The soufflé quickly fell. The biopic on Marie-Antoine Lentpresented in preview last night, for the opening of the Séries Mania festival, advances as one of the television events in the spring (she will be released on April 30). A large historic epic in costumes, cooked by Martin Bourboulonthe director of the impressive diptych The three musketeers (in 2023) and carried by Benjamin neighborcesarized hero of fantastic Lost illusions by Xavier Giannoli. The recipe for success in short. At least enough to make our mouth water. Except that Lent We stayed on our stomach.
The intrigue tells the Paris of year VIII, after the coup d’etat of 18 Brumaire. France lives under the yoke of the Bonaparte consulate. Near the Palais-Royal, the young Marie-Antoine Carême is a prodigy of pastry. He learned everything with his “father”, Sylvain Bailly who has just been arrested by Fouché, Minister of Police. Spotted by the first consul in person, it was finally Talleyrand who takes him under his wing and makes him climb the ladder of a post-revolutionary French company still changing.

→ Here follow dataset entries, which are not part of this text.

(** * Auto-heal lambda: alert-to-remediation pipeline

    Shallow embedding of [lambda/auto_heal_lambda.py] and the properties of
    its parser, identifier extractor, classifier, executor, reporter and
    handler.

    Modelling conventions.
    - Python values that travel through the handler are JSON-shaped; they
      are embedded as [pyval].  A dict is an association list read by its
      first binding for a key.
    - Python strings are embedded as [string], the bytes of an encoding
      that keeps ASCII, such as UTF-8; substring, prefix and the pattern
      [i-[a-z0-9]+] read the same on the bytes as on the code points.
      [str.lower], which folds all of Unicode, is a field of the
      environment.
    - Every exception raised in the modelled code is a subclass of
      [Exception]; it carries its class and the text [str(e)] gives.
    - The module globals read from the process environment, the clock,
      [json.loads], [json.dumps], [str.lower], [str()] on non-strings and
      the three boto3 clients are the fields of an environment record
      [Env].
    - The logger is modelled as the list of records handed to it, whatever
      the configured level. *)

From Stdlib Require Import String Ascii List ZArith Bool Lia.
Import ListNotations.
Local Open Scope string_scope.
Local Open Scope list_scope.
Local Set Warnings "-register-all".

(** ** Python values *)

Inductive pyval : Type :=
| PNone : pyval
| PBool : bool -> pyval
| PInt : Z -> pyval
| PFloat : Z -> Z -> pyval            (* mantissa, binary exponent *)
| PStr : string -> pyval
| PList : list pyval -> pyval
| PDict : list (string * pyval) -> pyval.

Inductive exn_class : Type :=
| KeyError | TypeError | IndexError | AttributeError
| JSONDecodeError
| OtherException (name : string).

Record exn : Type := mkExn { exn_cls : exn_class; exn_str : string }.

Between the splendor found of worldly salons and the hidden political tensions, Antonin Carême tries to make Bailly release by imposing his art on the palaces of the powerful … that he executes so much.
The fresco on the father of modern gastronomy could have been a refined feast. It is actually available as a pop and tangy piece and tuning, which collapses under the weight of its excesses. Preferring flamboyance to authenticity, the series takes coarse liberties with reality, to draw the portrait of a rebel in the stove. Benjamin neighbor makes the cook a gifted and mutin teenager, and transforms Lent In James Dean Parisien Insoumis.

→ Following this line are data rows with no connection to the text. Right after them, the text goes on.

(** * Block headers, their serializers and the Merkle engine of
    [nheqminer/primitives/block.h]

    The header classes and their [SerializationOp] templates are embedded
    from the source.  The primitive serializers behind the [READWRITE]
    macro, the type [uint256] and the three Merkle member functions are only
    declared or included there; they are modelled from the specification
    and marked as such. *)

From Stdlib Require Import ZArith List Bool Lia.
From coqutil Require Import Byte Word.LittleEndianList.
From Equations Require Import Equations.
Import ListNotations.
Local Open Scope Z_scope.

(** ** Streams, errors and results *)

Definition stream := list byte.

Inductive error : Type :=
| TruncatedInput
| MalformedLength
| IndexOutOfRange.

Inductive result (A : Type) : Type :=
| Ok (a : A)
| Err (e : error).

Arguments Ok {A} a.
Arguments Err {A} e.

Definition rbind {A B : Type} (r : result A) (k : A -> result B) : result B :=
  match r with
  | Ok a => k a
  | Err e => Err e
  end.

Notation "' p <- r ;; k" := (rbind r (fun p => k))
  (at level 61, p pattern, r at next level, right associativity).

(** ** Primitive serializers *)

Module Prim.

(** Modelled from the spec: [uint256.h] is not among the sources.  A
    [uint256] is a 256-bit value (spec, section 3); it is a [Z], in range
    when [0 <= x < 2^256].  [SetNull] and the default constructor give the
    zero value, [IsNull] tests for it. *)
Definition uint256 := Z.
(** * Shopping cart and catalogue controllers of the e-commerce REST API

    A shallow embedding of [src/controllers/CartController.js], of the
    product controller and of [src/models/Product.js].

    Conventions of the embedding.
    - A MongoDB collection is a finite map from its unique key to the
      document: products by [_id], carts by [user] (one cart per user).
      An [_id] is the string the database prints for it, hex letters in
      lower case; a string of a request is cast to it ([canonId]) where
      the code hands it to [findById] next to a comparison of strings.
    - A product is held as the schema reads it: a path that the stored
      document lacks has the default of the schema.
    - A JavaScript [Number] is [Z] where the routes validate an integer
      (quantities, ratings, stock) and [Q] for prices and averages: the
      exact value of the double.  The arithmetic of the coupon and of the
      price check rounds every operation to the nearest double
      ([roundDouble]) and can overflow to an infinity ([Double]).
    - An [async] handler is a function from the request and the database
      to the response and the database.  The database also records the
      sequence of writes, so that "persists" is observable.
    - A template literal is kept as the list of its fragments: literal
      text and interpolated numbers.
    - [populate] resolves references.  The projection of a query or of
      a [populate] is modelled where it changes the answer: products
      loaded without [images] cannot be serialised, because the
      [mainImage] virtual reads that path ([validateCart],
      [getLowStockProducts]).  Elsewhere a document is answered whole.
      Defaults of query parameters ([limit = 10] and the like) are
      applied by the caller. *)

From Stdlib Require Import ZArith QArith Qround Qabs Qminmax Qpower String List
  Lia Lqa Sorted.
From Stdlib Require PrimFloat FloatOps SpecFloat Uint63.
From stdpp Require Import gmap strings list fin_maps.

Local Open Scope Z_scope.

(** ** Messages *)

Inductive Frag :=
| Lit (s : string)
| Int (z : Z)
| Num (q : Q).

Definition Message := list Frag.

(** ** Doubles *)

(** The result of an operation on finite doubles: the exact value of a
    finite double, or an infinity.  The operations used here give no
    NaN on finite operands. *)
Inductive Double :=
| Fin (q : Q)
| PInf
| NInf.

However, the historical reconstruction is of rare richness. Filming in real sets (the Tuileries, the Garnier Opera, the Royal Palace etc.) brings an undeniable value, and allows you to admirably take the pulse of this troubled period, containing the political intrigues that gravitated around Bonaparte. But this rigor ends at costumes and places. Lent Prefers to play the card of the Rock’n’Roll history, where the Haute-Société de la time is erotic to excessive, in tape-to-the-eye staging. If we can appreciate the freedom of tone, this excessive rereading leaves a funny taste in the mouth and sometimes borders on caricature, to transform Fouché into a naughty of Cartoon.
And then there is gastronomy. The series is not the ode to the culinary art that could have thought. Lent Likes to give way to the fatty staging of the tasting, where each bite turns into a vulgar display. Plans tight on licked fingers, pastries engulfed in lascivious sighs: we are far from the chopped delicacy of Tran Anh Hung. While Dodin puffy sublimated cooking into visual and sensory poetry, Lent Reduces it to an overbidding of primary impulses.
Lent, season 1 in 8 episodes, to see on Apple TV+ from April 30, 2025.